(* ===== verification/Cashu.v ===== *)
(** Cashu tokens (tollgate_core_cashu.c): decoding of a V3 token, the question
    to the mint whether its proofs are spent, and the allotment an amount
    buys.  base64, SHA-256, JSON and HTTP are parameters; [malloc] succeeds. *)

From S2P Require Import Prelude CStr F64 Json.

Definition TG_CASHU_MAX_PROOFS : nat := 10.
Definition TG_CASHU_MAX_SECRET_LEN : nat := 128.
Definition TG_CASHU_MAX_ID_LEN : nat := 68.
Definition TG_CASHU_MAX_C_LEN : nat := 128.
Definition V3_PREFIX : string := "cashuA".
Definition V3_PREFIX_LEN : nat := 6.

Record tg_cashu_proof_t := mk_proof {
  pf_amount : Z;
  pf_id : string;
  pf_secret : string;
  pf_c : string
}.

Record tg_cashu_token_t := mk_token {
  tk_proofs : list tg_cashu_proof_t;      (* the first [proof_count] entries *)
  tk_mint_url : string;
  tk_total_amount : Z
}.

Definition proof_count (t : tg_cashu_token_t) : nat := length (tk_proofs t).

Record tg_cashu_proof_state_t := mk_proof_state { y_hex : string; spent : bool }.

(** * Decoding *)

Definition b64url_char (c : ascii) : ascii :=
  if Ascii.eqb c "-" then "+"%char else if Ascii.eqb c "_" then "/"%char else c.

Fixpoint string_map (f : ascii → ascii) (s : string) : string :=
  match s with
  | EmptyString => EmptyString
  | String c s' => String (f c) (string_map f s')
  end.

(** Pad with [=] to a multiple of four characters. *)
Definition b64_pad (s : string) : string :=
  (s +:+ str_take ((4 - String.length s mod 4) mod 4) "===")%string.

Section cashu.
Context `{CUndef} `{CJson J}.
Variable mbedtls_base64_decode : nat → string → option (list Z).

Definition b64url_decode (input : string) (out_size : nat) : option (list Z) :=
  mbedtls_base64_decode out_size (b64_pad (string_map b64url_char input)).

(** One turn of the loop of [parse_proofs_array]. *)
Definition parse_proof (proof : J) : option tg_cashu_proof_t :=
  amt ← get_num proof "amount";
  Some (mk_proof (u64_of_f64 amt)
          (strncpy (TG_CASHU_MAX_ID_LEN - 1) (default ""%string (get_str proof "id")))
          (strncpy (TG_CASHU_MAX_SECRET_LEN - 1) (default ""%string (get_str proof "secret")))
          (strncpy (TG_CASHU_MAX_C_LEN - 1) (default ""%string (get_str proof "C")))).

(** The proofs and their total; [None] for ESP_FAIL. *)
Fixpoint parse_proofs (l : list J) (acc : list tg_cashu_proof_t) (total : Z)
  : option (list tg_cashu_proof_t * Z) :=
  match l with
  | [] => Some (acc, total)
  | j :: l' =>
      p ← parse_proof j;
      parse_proofs l' (acc ++ [p]) (u64 (total + pf_amount p))
  end.

Definition parse_proofs_array (arr : J) : option (list tg_cashu_proof_t * Z) :=
  if negb (cJSON_IsArray arr) then None else
  if (TG_CASHU_MAX_PROOFS <? cJSON_GetArraySize arr)%nat then None else
  parse_proofs (items arr) [] 0.

(** Mint and proofs of the object that holds them. *)
Definition decode_entry (j : J) : option tg_cashu_token_t :=
  let mint := strncpy 255 (default ""%string (get_str j "mint")) in
  match cJSON_GetObjectItem j "proofs" with
  | Some proofs =>
      '(l, total) ← parse_proofs_array proofs;
      Some (mk_token l mint total)
  | None => Some (mk_token [] mint 0)
  end.

(** The length up to the first line break. *)
Definition token_len (token_str : string) : nat :=
  let len := default (String.length token_str) (strchr (chr 10) token_str) in
  match strchr (chr 13) token_str with
  | Some cr => if (cr <? len)%nat then cr else len
  | None => len
  end.

Definition tollgate_core_cashu_decode_token (token_str : string) : option tg_cashu_token_t :=
  let len := token_len token_str in
  if (len <=? V3_PREFIX_LEN)%nat then None else
  if negb (has_prefix V3_PREFIX token_str) then None else
  let b64_len := (len - V3_PREFIX_LEN)%nat in
  let decoded_size := (b64_len * 3 / 4 + 4)%nat in
  json ← b64url_decode (str_take b64_len (str_drop V3_PREFIX_LEN token_str)) (decoded_size - 1);
  root ← cJSON_Parse (cstr json);
  token ← match get_arr root "token" with
          | Some token_arr => first ← cJSON_GetArrayItem token_arr 0; decode_entry first
          | None => decode_entry root
          end;
  if (proof_count token =? 0)%nat then None else Some token.

(** * The mint's view of the proofs *)

Variable mbedtls_sha256 : list Z → list Z.
(** An HTTP POST with a JSON body: [None] when no connection is made,
    otherwise the status code and what was read of the answer. *)
Variable http_post : string → string → option (Z * list Z).

Definition sha256_hex (data : string) : string := hex_bytes (mbedtls_sha256 (str_bytes data)).

Definition checkstate_body (token : tg_cashu_token_t) : string :=
  let ys := cJSON_PrintUnformatted (JArr ((λ p, JStr (sha256_hex (pf_secret p))) <$> tk_proofs token)) in
  str_take 4095 ("{" +:+ String (chr 34) "Ys" +:+ String (chr 34) ":" +:+ ys +:+ "}")%string.

(** [strcmp(state->valuestring, ''SPENT'') == 0] for the [i]-th answer. *)
Definition answer_spent (states_arr : J) (i : nat) : bool :=
  bool_decide ((s ← cJSON_GetArrayItem states_arr i; get_str s "state") = Some "SPENT"%string).

Definition tollgate_core_cashu_check_proof_states (mint_url : string) (token : tg_cashu_token_t)
  : option (list tg_cashu_proof_state_t) :=
  let url := str_take 511 (mint_url +:+ "/v1/checkstate") in
  '(status, resp) ← http_post url (checkstate_body token);
  let resp := take 8191 resp in
  if negb (status =? 200) || (length resp =? 0)%nat then None else
  root_resp ← cJSON_Parse (cstr resp);
  states_arr ← get_arr root_resp "states";
  let n := cJSON_GetArraySize states_arr in
  Some (imap (λ i p, mk_proof_state (sha256_hex (pf_secret p))
                       ((i <? n)%nat && answer_spent states_arr i)) (tk_proofs token)).
End cashu.

(** * Allotment and mint *)

Definition tollgate_core_cashu_calculate_allotment (token_amount price_per_step step_size : Z) : Z :=
  if price_per_step =? 0 then 0 else u64 (token_amount / price_per_step * step_size).

Definition tollgate_core_cashu_is_mint_accepted (mint_url accepted_mint_url : string) : bool :=
  if str_empty mint_url then false else
  if str_empty accepted_mint_url then false else
  bool_decide (mint_url = accepted_mint_url).

(** * Properties *)

(** The sum of the amounts of a list of proofs. *)
Definition sum_amounts (l : list tg_cashu_proof_t) : Z := foldr (λ p a, pf_amount p + a) 0 l.

Definition proof_ok (p : tg_cashu_proof_t) : Prop :=
  is_u64 (pf_amount p) ∧ (String.length (pf_id p) < TG_CASHU_MAX_ID_LEN)%nat ∧
  (String.length (pf_secret p) < TG_CASHU_MAX_SECRET_LEN)%nat ∧
  (String.length (pf_c p) < TG_CASHU_MAX_C_LEN)%nat.

Section decode_lemmas.
Context `{CUndef} `{CJson J}.

Lemma parse_proof_ok (j : J) p : parse_proof j = Some p → proof_ok p.
Proof.
  unfold parse_proof. destruct (get_num j "amount") as [x|]; [|done]. intros [= <-].
  unfold proof_ok. cbn [pf_amount pf_id pf_secret pf_c].
  split_and!; [auto with tg_db|..]; apply Nat.lt_succ_r, strncpy_length.
Qed.

Lemma u64_add_l a b : u64 (u64 a + b) = u64 (a + b).
Proof. unfold u64. by rewrite Zplus_mod_idemp_l. Qed.

Lemma parse_proofs_spec (l : list J) acc total r :
  parse_proofs l acc total = Some r →
  ∃ ps, fst r = acc ++ ps ∧ length ps = length l ∧ Forall proof_ok ps ∧
        u64 (snd r) = u64 (total + sum_amounts ps).
Proof.
  revert acc total. induction l as [|j l IH]; intros acc total; simpl.
  - intros [= <-]. exists []. rewrite app_nil_r. split_and!; try done. unfold sum_amounts; simpl; f_equal; lia.
  - destruct (parse_proof j) as [p|] eqn:Hp; [|done]. simpl. intros Hr.
    destruct (IH _ _ Hr) as (ps & Hf & Hl & Hok & Ht). exists (p :: ps).
    rewrite Hf, <- app_assoc. split_and!; [done|simpl; lia| |].
    + constructor; [by eapply parse_proof_ok|done].
    + rewrite Ht, u64_add_l. unfold sum_amounts; simpl; f_equal; lia.
Qed.

Lemma parse_proofs_total (l : list J) acc total r :
  parse_proofs l acc total = Some r → is_u64 total → is_u64 (snd r).
Proof.
  revert acc total. induction l as [|j l IH]; intros acc total; simpl; [by intros [= <-]|].
  destruct (parse_proof j); [|done]. simpl. intros Hr _. eapply IH; [done|auto with tg_db].
Qed.

Lemma omap_seq_length {A} (f : nat → option A) a n : (length (omap f (seq a n)) ≤ n)%nat.
Proof.
  revert a. induction n as [|n IH]; intros a; simpl; [lia|].
  specialize (IH (S a)). destruct (f a); simpl; [apply le_n_S, IH|apply le_S, IH].
Qed.

Lemma decode_entry_ok (j : J) t :
  decode_entry j = Some t →
  (proof_count t ≤ TG_CASHU_MAX_PROOFS)%nat ∧ Forall proof_ok (tk_proofs t) ∧
  (String.length (tk_mint_url t) ≤ 255)%nat ∧
  tk_total_amount t = u64 (sum_amounts (tk_proofs t)).
Proof.
  unfold decode_entry, proof_count.
  destruct (cJSON_GetObjectItem j "proofs") as [arr|]; [|intros [= <-]].
  - unfold parse_proofs_array. destruct (cJSON_IsArray arr); [|done]. cbn [negb].
    destruct (_ <? _)%nat eqn:Hn; [done|]. bool_hyps.
    destruct (parse_proofs _ _ _) as [[l total]|] eqn:Hp; [|done]. simpl. intros [= <-].
    pose proof (parse_proofs_total _ _ _ _ Hp) as Ht.
    destruct (parse_proofs_spec _ _ _ _ Hp) as (ps & Hf & Hlen & Hok & Hsum).
    simpl in *. subst l. split_and!; [|done|apply strncpy_length|].
    + rewrite Hlen. unfold items. pose proof (omap_seq_length (cJSON_GetArrayItem arr) 0
        (cJSON_GetArraySize arr)). lia.
    + change (0 + sum_amounts ps) with (sum_amounts ps) in Hsum. rewrite <- Hsum. symmetry. apply u64_small. apply Ht. unfold is_u64. pow_consts. lia.
  - simpl. split_and!; [lia|constructor|apply strncpy_length|done].
Qed.
End decode_lemmas.

Section properties.
Context `{CUndef} `{CJson J}.
Variable b64 : nat → string → option (list Z).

########

Please restate, word for word, the lines of the entries that run from the first line through the one holding "match s with", and add nothing.

(* ===== verification/Cashu.v ===== *)
(** Cashu tokens (tollgate_core_cashu.c): decoding of a V3 token, the question
    to the mint whether its proofs are spent, and the allotment an amount
    buys.  base64, SHA-256, JSON and HTTP are parameters; [malloc] succeeds. *)

From S2P Require Import Prelude CStr F64 Json.

Definition TG_CASHU_MAX_PROOFS : nat := 10.
Definition TG_CASHU_MAX_SECRET_LEN : nat := 128.
Definition TG_CASHU_MAX_ID_LEN : nat := 68.
Definition TG_CASHU_MAX_C_LEN : nat := 128.
Definition V3_PREFIX : string := "cashuA".
Definition V3_PREFIX_LEN : nat := 6.

Record tg_cashu_proof_t := mk_proof {
  pf_amount : Z;
  pf_id : string;
  pf_secret : string;
  pf_c : string
}.

Record tg_cashu_token_t := mk_token {
  tk_proofs : list tg_cashu_proof_t;      (* the first [proof_count] entries *)
  tk_mint_url : string;
  tk_total_amount : Z
}.

Definition proof_count (t : tg_cashu_token_t) : nat := length (tk_proofs t).

Record tg_cashu_proof_state_t := mk_proof_state { y_hex : string; spent : bool }.

(** * Decoding *)

Definition b64url_char (c : ascii) : ascii :=
  if Ascii.eqb c "-" then "+"%char else if Ascii.eqb c "_" then "/"%char else c.

Fixpoint string_map (f : ascii → ascii) (s : string) : string :=
  match s with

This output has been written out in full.